El taller, compuesto por cinco charlas de dos horas cada una, se realizó el pasado diciembre de forma gratuita. Savio ya trabaja en una segunda edición, para este año.

“Con la ayuda de voluntarios, estuvimos asistiéndolos a todos. Aprendieron a mandar mails, a crear una cuenta, a navegar por internet. La quinta charla fue sobre seguridad y bullying en internet”, afirma.

Pero ¿cómo hacer, entonces, para que los adultos mayores se acerquen más a la tecnología en una sociedad en la que parece cada vez más necesario hacerlo?

Su principal consejo a otras personas de su edad es tener un cuaderno en el que anoten, con su propio lenguaje, los pasos básicos para realizar una tarea en cualquier dispositivo. “Nosotros los viejos hacemos algo y al día siguiente se nos olvida. Lo más importante es tener un cuaderno para anotar, con mi forma de expresarme, los distintos detalles sobre cómo se hace un correo o cómo entro a una página”, señala.

Nosotros los viejos hacemos algo y al día siguiente se nos olvida. Lo más importante es tener un cuaderno para anotar

Pero quizás lo primordial, según Savio, es animarse a usar los dispositivos como lo hacen los jóvenes: probando y tocando todo sin miedo. “Los niños tocan la pantalla y los botones hasta que algo aparece y siempre están descubriendo. La persona mayor tiene la costumbre de acercarse al computador con las manos para atrás.

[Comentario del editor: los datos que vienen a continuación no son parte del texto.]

Lemma governFleet_phases concurrency metrics schedule w er w' :
  governFleet h e cfg dryRun concurrency fleet metrics schedule w = Some (er, w') ->
  exists gres gerrs w1 pres perrs,
    ParallelRun h concurrency (target_task <$> group_runs) errCanceled (es_groups schedule) w = Some (gres, gerrs, w1) /\
    ParallelRun h concurrency (target_task <$> project_runs) errCanceled (es_projects schedule) w1 = Some (pres, perrs, w') /\
    er_GroupResults er = omap id gres /\ er_ProjectResults er = omap id pres /\ er_Errors er = gerrs ++ perrs /\
    er_TargetResults er ≡ₚ er_GroupResults er ++ er_ProjectResults er /\
    er_Metrics er = Snapshot (foldl RecordTargetResult metrics (er_GroupResults er ++ er_ProjectResults er)) /\
    er_Success er = (length (er_Errors er) =? 0)%nat && (sm_TotalFailed (ss_Metrics (er_Metrics er)) =? 0) /\
    er_Fleet er = Some fleet.
Proof.
  unfold governFleet, group_runs, project_runs. rewrite <- !list_fmap_compose. unfold compose.
  destruct (ParallelRun _ _ _ _ (es_groups schedule) _) as [[[gres gerrs] w1]|]; [|done]. simpl.
  destruct (ParallelRun _ _ _ _ (es_projects schedule) _) as [[[pres perrs] w2]|] eqn:Hp; [|done]. simpl.
  intros [= <- <-]. exists gres, gerrs, w1, pres, perrs. simpl.
  split; [done|]. split; [exact Hp|]. do 3 (split; [done|]). split; [apply merge_sort_Permutation|]. done.
Qed.

End Phases.

(** What each target comes to when it runs alone, and the results kept. *)
Definition alone {W} (h : handler GitLabE W) (w : W) (runs : list (GP (TargetResult * option error)))
  : list (TargetResult * option error) := (fun p => (run h p w).1) <$> runs.

Definition kept (xs : list (TargetResult * option error)) : list TargetResult :=
  omap (fun x => match x.2 with None => Some x.1 | Some _ => None end) xs.

(** The errors that a list of outcomes must be reported with, up to equal
    texts. *)
Definition reports (errs : list error) (xs : list (TargetResult * option error)) : Prop :=
  (forall err, err ∈ errs -> exists x, x ∈ xs /\ x.2 = Some err) /\
  (forall x err, x ∈ xs -> x.2 = Some err -> exists err', err' ∈ errs /\ error_text err' = error_text err).

Lemma reports_nil errs xs : reports errs xs -> errs = [] <-> forall x, x ∈ xs -> x.2 = None.
Proof.
  intros [Hs Hc]. split.
  - intros -> x Hx. destruct x.2 as [err|] eqn:E; [|done]. destruct (Hc x err Hx E) as (err' & H & _).
    by apply elem_of_nil in H.
  - intros Hx. destruct errs as [|err errs]; [done|]. destruct (Hs err ltac:(left)) as (x & Hi & E).
    by rewrite (Hx x Hi) in E.
Qed.

Lemma reports_app errs1 errs2 xs1 xs2 : reports errs1 xs1 -> reports errs2 xs2 -> reports (errs1 ++ errs2) (xs1 ++ xs2).
Proof.
  intros [Hs1 Hc1] [Hs2 Hc2]. split.
  - intros err [He|He]%elem_of_app; [destruct (Hs1 _ He) as (x & ? & ?)|destruct (Hs2 _ He) as (x & ? & ?)];
      exists x; rewrite elem_of_app; auto.
  - intros x err [Hx|Hx]%elem_of_app He; [destruct (Hc1 _ _ Hx He) as (e' & ? & ?)|destruct (Hc2 _ _ Hx He) as (e' & ? & ?)];
      exists e'; rewrite elem_of_app; auto.
Qed.

(** A phase of a plan is its targets planned one by one. *)
Lemma phase_alone {W} (h : handler GitLabE W) concurrency runs ms w res errs w' :
  stable_reads h -> Forall reads runs -> Cancel ∉ pool_moves ms ->
  ParallelRun h concurrency (target_task <$> runs) errCanceled ms w = Some (res, errs, w') ->
  w' = w /\ omap id res = kept (alone h w runs) /\ reports errs (alone h w runs).
Proof.
  intros Hst Hr Hms Hp. apply parallel_reads in Hp as [-> Hp]; [|done|].
  2:{ apply Forall_fmap. eapply Forall_impl; [done|]. intros p. apply target_task_reads. }
  split; [done|]. apply pool_complete in Hp as (-> & _ & Hsound & Hrep & _); [|done]. rewrite length_fmap in *.
  assert (forall i, match (target_task <$> runs) !! i with Some p => (run h p w).1 | None => Failed errCanceled end =
    match alone h w runs !! i with Some (x, None) => Returned x | Some (_, Some err) => Failed err | None => Failed errCanceled end) as Hout.
  { intros i. unfold alone. rewrite !list_lookup_fmap. destruct (runs !! i) as [p|]; simpl; [|done].
    rewrite target_task_run. by destruct (run h p w).1 as [x [err|]]. }
  assert (length (alone h w runs) = length runs) as Hlen by apply length_fmap.
  split; [|split].
  - rewrite omap_id_fmap. unfold kept. rewrite <- (omap_seq_lookup _ (alone h w runs)), Hlen.
    apply list_omap_ext, Forall2_same_length_lookup_2; [done|]. intros i j j' Hj Hj'. rewrite Hj in Hj'.
    injection Hj' as <-. unfold compose. rewrite Hout. apply lookup_seq in Hj as [-> Hi].
    simpl. destruct (alone h w runs !! i) as [[x [err|]]|]; done.
  - intros err He. destruct (Hsound err He) as (i & Hi & Ho). rewrite Hout in Ho.
    destruct (alone h w runs !! i) as [[x [err'|]]|] eqn:Ha; simplify_eq/=.
    + exists (x, Some err). split; [by eapply list_elem_of_lookup_2|done].
    + apply lookup_ge_None in Ha. lia.
  - intros x err Hx He. apply list_elem_of_lookup in Hx as (i & Hi). destruct x as [x e']. simpl in He. subst e'.
    apply (Hrep i); [rewrite <- Hlen; by eapply lookup_lt_Some|]. by rewrite Hout, Hi.
Qed.


Lemma group_runs_reads e cfg fleet : all_dry_run (ge_registry e) -> Forall reads (group_runs e cfg true fleet).
Proof. intros Hr. apply Forall_fmap, Forall_forall. intros g _. by apply executeGroup_reads. Qed.

Lemma project_runs_reads e cfg fleet : all_dry_run (ge_registry e) -> Forall reads (project_runs e cfg true fleet).
Proof. intros Hr. apply Forall_fmap, Forall_forall. intros p _. by apply executeProject_reads. Qed.

Lemma group_tasks_sound e cfg dryRun fleet : Forall (always sound_result) (target_task <$> group_runs e cfg dryRun fleet).
Proof. apply Forall_fmap, Forall_fmap, Forall_forall. intros g _. apply target_task_sound, executeGroup_sound. Qed.

Lemma project_tasks_sound e cfg dryRun fleet : Forall (always sound_result) (target_task <$> project_runs e cfg dryRun fleet).
Proof. apply Forall_fmap, Forall_fmap, Forall_forall. intros p _. apply target_task_sound, executeProject_sound. Qed.

Lemma tasks_reads runs : Forall reads runs -> Forall reads (target_task <$> runs).
Proof. intros Hr. apply Forall_fmap. eapply Forall_impl; [done|]. intros p. apply target_task_reads. Qed.

(** No failed result is counted exactly when no result kept has failed. *)
Lemma success_iff dryRun fleet planned :
  ((forall x, x ∈ planned -> x.2 = None) /\
   sm_TotalFailed (ss_Metrics (Snapshot (foldl RecordTargetResult (RecordDiscovery (NewSummaryMetrics dryRun) fleet) (kept planned)))) = 0) <->
  forall x : TargetResult * option error, x ∈ planned -> x.2 = None /\ target_failed x.1 = false.
Proof.
  destruct (RecordTargetResults_totals (RecordDiscovery (NewSummaryMetrics dryRun) fleet) (kept planned)) as (_ & _ & Hf & _).
  cbn [Snapshot ss_Metrics sm_TotalFailed]. rewrite Hf.
  cbn [RecordDiscovery NewSummaryMetrics sm_TotalFailed]. rewrite Z.add_0_l, count_zero. unfold kept. setoid_rewrite list_elem_of_omap.
  split.
  - intros [He Hk] x Hx. split; [by apply He|]. apply Hk. exists x. by rewrite (He x Hx).
  - intros Hx. split; [intros x Hi; by apply Hx|]. intros tr (x & Hi & Ho). destruct (Hx x Hi) as [E Ht]. rewrite E in Ho. by simplify_eq.
Qed.
(** eventbridge.go; an error of the decoder of the detail is dropped. *)
Definition handleEventBridgeEvent (h : Handler) (raw : string) : AP LambdaResponse :=
  match json_EventBridgeDetail raw with
  | inl e => mret (BuildErrorResponse EventTypeEventBridgeSchedule 400
                     (Plain (ErrWrap "failed to parse EventBridge scheduled event: " e)))
  | inr detail =>
      invoke h EventTypeEventBridgeSchedule "failed to resolve policy config for EventBridge event: "
        (if has_content detail then (json_Payload detail).1 else zero_Payload)
  end.

(** apigw_handler.go. *)
Definition formatAPIGatewayError (statusCode : Z) (m : message) : APIGatewayProxyResponse :=
  {| ap_StatusCode := statusCode; ap_Body := json_Marshal (failed_response EventTypeAPIGateway statusCode "" false m) |}.

Definition proxied (r : LambdaResponse) : LambdaResponse := {|
  lr_StatusCode := lr_StatusCode r; lr_Status := lr_Status r; lr_EventType := EventTypeAPIGateway;
  lr_ConfigSource := lr_ConfigSource r; lr_DryRun := lr_DryRun r; lr_Summary := lr_Summary r;
  lr_ChangedProjects := lr_ChangedProjects r; lr_Metrics := lr_Metrics r; lr_Errors := lr_Errors r |}.

Definition handleAPIGatewayEvent (h : Handler) (raw : string) : AP APIGatewayProxyResponse :=
  match json_APIGatewayProxyRequest raw with
  | inl e => mret (formatAPIGatewayError 400 (Plain (ErrWrap "failed to parse API Gateway request: " e)))
  | inr req =>
      match (if ag_IsBase64 req then base64_Decode (ag_Body req) else Some (ag_Body req)) with
      | None => mret (formatAPIGatewayError 400 BadBase64)
      | Some body =>
          r ← handleDirectInvocation h body;
          mret {| ap_StatusCode := lr_StatusCode r; ap_Body := json_Marshal (proxied r) |}
      end
  end.

(** [url.QueryUnescape]. *)
Definition hex_value (c : ascii) : option N :=
  let n := N_of_ascii c in
  if is_digit c then Some (n - 48)%N else if ascii_in 97 102 c then Some (n - 87)%N
  else if ascii_in 65 70 c then Some (n - 55)%N else None.

Fixpoint QueryUnescape (s : string) : option string :=
  match s with
  | "" => Some ""
  | String c rest =>
      if (c =? "%")%char then
        match rest with
        | String a (String b rest') =>
            x ← hex_value a; y ← hex_value b; r ← QueryUnescape rest'; Some (String (ascii_of_N (x * 16 + y)) r)
        | _ => None
        end
      else r ← QueryUnescape rest; Some (String (if (c =? "+")%char then " "%char else c) r)
  end.

(** s3_handler.go: the key of a record, when it names a configuration. *)
Definition config_uri (r : S3EventRecord) : option string :=
  let key := default (sr_Key r) (QueryUnescape (sr_Key r)) in
  let ext := ToLower (path_Ext key) in
  if (ext =? ".yaml")%string || (ext =? ".yml")%string || (ext =? ".json")%string
  then Some ("s3://" +:+ sr_Bucket r +:+ "/" +:+ key) else None.

(** The variables of the loop over the records. *)
Record s3_totals : Type := {
  t_errors : list message;
  t_changed : list ProjectChange;
  t_summary : ExecutionSummary;
  t_metrics : ExecutionMetrics;
  t_source : string;
  t_dryRun : bool
}.

Definition zero_totals : s3_totals := {|
  t_errors := []; t_changed := []; t_summary := Build_ExecutionSummary 0 0 0 0 0 0 0; t_metrics := Build_ExecutionMetrics 0 0 0 0 0;
  t_source := ""; t_dryRun := false |}.

Definition add_summary (a b : ExecutionSummary) : ExecutionSummary := {|
  xs_ScannedGroups := xs_ScannedGroups a + xs_ScannedGroups b; xs_MatchedGroups := xs_MatchedGroups a + xs_MatchedGroups b;
  xs_ScannedProjects := xs_ScannedProjects a + xs_ScannedProjects b;
  xs_MatchedProjects := xs_MatchedProjects a + xs_MatchedProjects b;
  xs_AppliedOperations := xs_AppliedOperations a + xs_AppliedOperations b;
  xs_SkippedOperations := xs_SkippedOperations a + xs_SkippedOperations b;
  xs_FailedOperations := xs_FailedOperations a + xs_FailedOperations b |}.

El gran secreto es tocar, mirar y probar todo. Aunque parezca complicado, vean y fíjense en que cada botón tiene una función distinta, cumple una meta diferente y nos permite hacer distintas acciones”, explica.

Aunque el internet de las cosas (IoT) y la inteligencia artificial son tecnologías que aún considera demasiado “pretenciosas” para agregar a su currículum de aprendizaje, su fascinación por la novedad es de nunca acabar.

“Cuando trabajaba y llegó el momento de decir ‘Juan, mereces un descanso’, dejé de actuar desde el punto de vista laboral en la computación, pero nunca la abandoné, sino que intensifiqué lo que había hecho”, concluye Savio, quien dice que continuará buscando opciones que le permitan seguir llevando su conocimiento a la gente de su generación.

ANA MARÍA VELÁSQUEZ DURÁN
REDACCIÓN TECNOLOGÍA* 
En Twitter: @anamariavd19
*Esta es la primera serie de ‘Abuelos digitales’, un espacio para resaltar historias
de adultos mayores que no le temen a la tecnología.